Broadway is a full talkie, and a musical to boot. The film is based on a play co-written by George Abbott of DamnYankees fame. While its backstage-nightclub plot is nothing too intriguing, Fejos’ facility with the camera makes it fun, and his innovative use of a crane means the musical numbers are larger and more ambitious than other talkies of the period. Plus, the final song-and-dance was shot in two-strip Technicolor, rescued here by Criterion.
Storywise, Broadway crosses the standard love triangle narrative with early gangster tropes. The nightclub show is run by a would-be hood, who stirs up trouble both by taking out a rival and also hitting on one of his biggest stars. Glenn Tryon returns here as the song-and-dance man with his eye on Billie (Merna Kennedy), the hoofer who has likewise caught the eye of their tough-guy boss (Thomas E. Jackson). Also of note is the streetwise chorus girl played by Evelyn Brent, who previously starred in von Sternberg’s Underworld [review].
Fejos packs out the nightclub set with flappers and tuxedoes, and spends most of the musical performances either looking down from above or circling the room to capture the party crowd. He also opens the picture with an audacious recasting of New York as a mythological locale. The songs may be as forgettable as the script, but you’ll hardly mind.
The third film in the set, The Last Performance had its silent debut slightly earlier than the others (1927), though it had sound added on wider release in 1929. That version is lost, and Criterion presents a Danish print of the original here. Stepping away from the New York locale for Europe, but sticking to the theatrical life featured in Broadway, Fejos helms a story of a stage magician and hypnotist, Erik the Great (Conrad Veidt, seen in The Thief of Baghdad [review] as Jaffar and later as countless Nazis in roles in films like Casablanca). Erik has designs on his pretty assistant (Mary Philbin, also Veidt’s co-star in The Man WhoLaughs), but so do other members of his entourage. When the girl’s attentions stray, Erik turns to trickery of another kind to try to bring her back around.
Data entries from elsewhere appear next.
(** A decision is frozen at its version.  Facts accepted later, permission
    changes included, do not change the entries of the snapshot at a version
    the log has reached, as long as no fact is rolled up in between; and they
    do not change its default policy at an earlier version.  (At the version
    itself they can: see [default_policy_leaks].) *)
Lemma permission_snapshot_frozen {N S M}
    `{SerdeNumber N, SerdeText N, Blake3, FactWalStoreLaws S, MetadataCodec, MetadataFile M, Ed25519}
    `{!PermissionCodec N} (keys keys' : gmap string string) (log log' : SharedFactsLog S M)
    (facts more : list SharedFact) (v : Z) :
  shared_run (N := N) keys log facts -> shared_run (N := N) keys' log' (facts ++ more) ->
  rolled_up (meta log') = rolled_up (meta log) -> (v <= shared_version log)%Z ->
  result_map t_entries (snapshot_at (N := N) log' v) = result_map t_entries (snapshot_at (N := N) log v) /\
  ((v < shared_version log)%Z -> snapshot_at (N := N) log' v = snapshot_at (N := N) log v).
Proof.
  intros Hr%shared_run_inv Hr'%shared_run_inv Hroll Hv.
  rewrite (snapshot_at_of _ _ _ Hr), (snapshot_at_of _ _ _ Hr'), Hroll.
  assert (forall f, In f more -> (shared_version log <= sf_version f)%Z) as Hmore.
  { intros f Hf. apply list_elem_of_In, list_elem_of_lookup in Hf as [i Hi].
    rewrite (si_versions _ _ Hr' (length facts + i) f) by (rewrite lookup_app_r by lia;
      by replace (length facts + i - length facts) with i by lia).
    unfold shared_version. rewrite (si_version _ _ Hr). lia. }
  unfold snapshot_of. assert (last_writes (rolled_up (meta log)) v (facts ++ more) =
    last_writes (rolled_up (meta log)) v facts) as ->.
  { unfold last_writes. rewrite List.filter_app, (filter_none _ more), app_nil_r; [done|].
    intros f Hf%Hmore. rewrite (proj2 (Z.ltb_ge _ _)) by lia. apply andb_false_r. }
  split; [by destruct (build_entries _)|]. intros Hlt.
  assert (last_policy (rolled_up (meta log)) v (facts ++ more) = last_policy (rolled_up (meta log)) v facts)
    as ->; [|done].
  unfold last_policy. rewrite List.filter_app, (filter_none _ more), app_nil_r; [done|].
  intros f Hf%Hmore. rewrite (proj2 (Z.leb_gt _ _)) by lia. by rewrite andb_false_r.
Qed.

(** Permission changes go through the ledger and are read back.  When
    [store_entry] succeeds, the snapshot at the version it returns holds the
    entry under its identifier, stamped with the version of its fact, and
    every other entry as before; after [remove] the entry is gone and the
    others are as before.  (The identifier must not start with the storage
    prefix, of which [snapshot_at] trims every repetition.) *)
Lemma permission_write_read {N S M}
    `{SerdeNumberLaws N, SerdeText N, Blake3, FactWalStoreLaws S, MetadataCodec, MetadataFile M, Ed25519}
    `{!PermissionCodec N, !PermissionCodecLaws N} (keys : gmap string string)
    (log log1 log2 : SharedFactsLog S M) (facts : list SharedFact) (e : PermissionEntry N)
    (id : string) (session v : Z) (t0 : PermissionTable N) :
  shared_run (N := N) keys log facts -> snapshot_at log (shared_version log) = Ok t0 ->
  (store_entry log e session = (log1, Ok v) ->
   is_i64 (e_version e) = true -> clean_conditions (e_conditions e) = true ->
   entry_key (path_for ENTRY_PREFIX (e_id e)) = e_id e ->
   exists t, snapshot_at log1 v = Ok t /\
     table_get t (e_id e) = Some (with_id_version e (e_id e) (shared_version log)) /\
     forall other, other <> e_id e -> table_get t other = table_get t0 other) /\
  (remove_entry (N := N) log id session = (log2, Ok tt) -> entry_key (path_for ENTRY_PREFIX id) = id ->
   exists t, snapshot_at log2 (shared_version log2) = Ok t /\ table_get t id = None /\
     forall other, other <> id -> table_get t other = table_get t0 other).
Proof.
  intros Hi%shared_run_inv Hs. split.
  - intros Hst Hver Hclean Hkey. unfold store_entry in Hst.
    destruct (entry_to_value e) as [w|err] eqn:Hw; [|done].
    pose proof (bridge_roundtrip w (entry_value_clean e w Hw Hver Hclean)) as Hbr.
    unfold store_result in Hst.
    destruct (shared_append log (path_for ENTRY_PREFIX (e_id e)) (permission_serde_to_tcb w) session)
      as [l r] eqn:Ha. cbn [fst snd] in Hst. destruct r as [v'|err]; [|done]. injection Hst as -> ->.
    destruct (write_seen log facts (e_id e) (permission_serde_to_tcb w) session log1 v t0 Hi (bridge_wf w))
      as (Hv & _ & t & Ht & Hget & Hother); [|done..|].
    { right. exists e. rewrite Hbr. by apply entry_from_to. }
    exists t. split; [done|]. split; [|done]. rewrite Hbr in Hget.
    unfold is_tombstone in Hget. rewrite (entry_not_tombstone e w Hw) in Hget.
    destruct Hget as (e0 & He0 & ->). rewrite (entry_from_to e w Hclean Hw) in He0. injection He0 as <-.
    by replace (v - 1)%Z with (shared_version log) by lia.
  - intros Hrm Hkey. unfold remove_entry, store_result in Hrm.
    set (tomb := permission_serde_to_tcb (s_object [(TOMBSTONE_KEY, SBool true)])) in *.
    destruct (shared_append log (path_for ENTRY_PREFIX id) tomb session) as [l r] eqn:Ha.
    cbn [fst snd] in Hrm. destruct r as [v'|err]; [|done]. injection Hrm as ->.
    destruct (write_seen log facts id tomb session log2 v' t0 Hi eq_refl ltac:(by left) Hkey Ha Hs)
      as (Hv & -> & t & Ht & Hget & Hother).
    exists t. split; [done|]. split; [exact Hget|done].
Qed.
The Last Performance is the most conventional of the movies offered, which is funny since it’s the most fantatistical at the same time. Fejos sticks to a fairly straightforward aesthetic, though occasional shots do stand out, including a fairly imposing use of shadow, reminiscent of Soviet and German propaganda images from the era, in the scene where Erik discovers the infidelity. I also quite liked Fejos’ zooming back and forth between hypnotist and subject to show Erik’s influence over the crowd in his stage show. I quite like mysteries featuring hypnotists doing dirty deeds, as evinced by my comic with Dan Christensen, ArcherCoe & the Thousand Natural Shocks, so this is right up my alley. A melodramatic ending aside, The Last Performance is quality entertainment.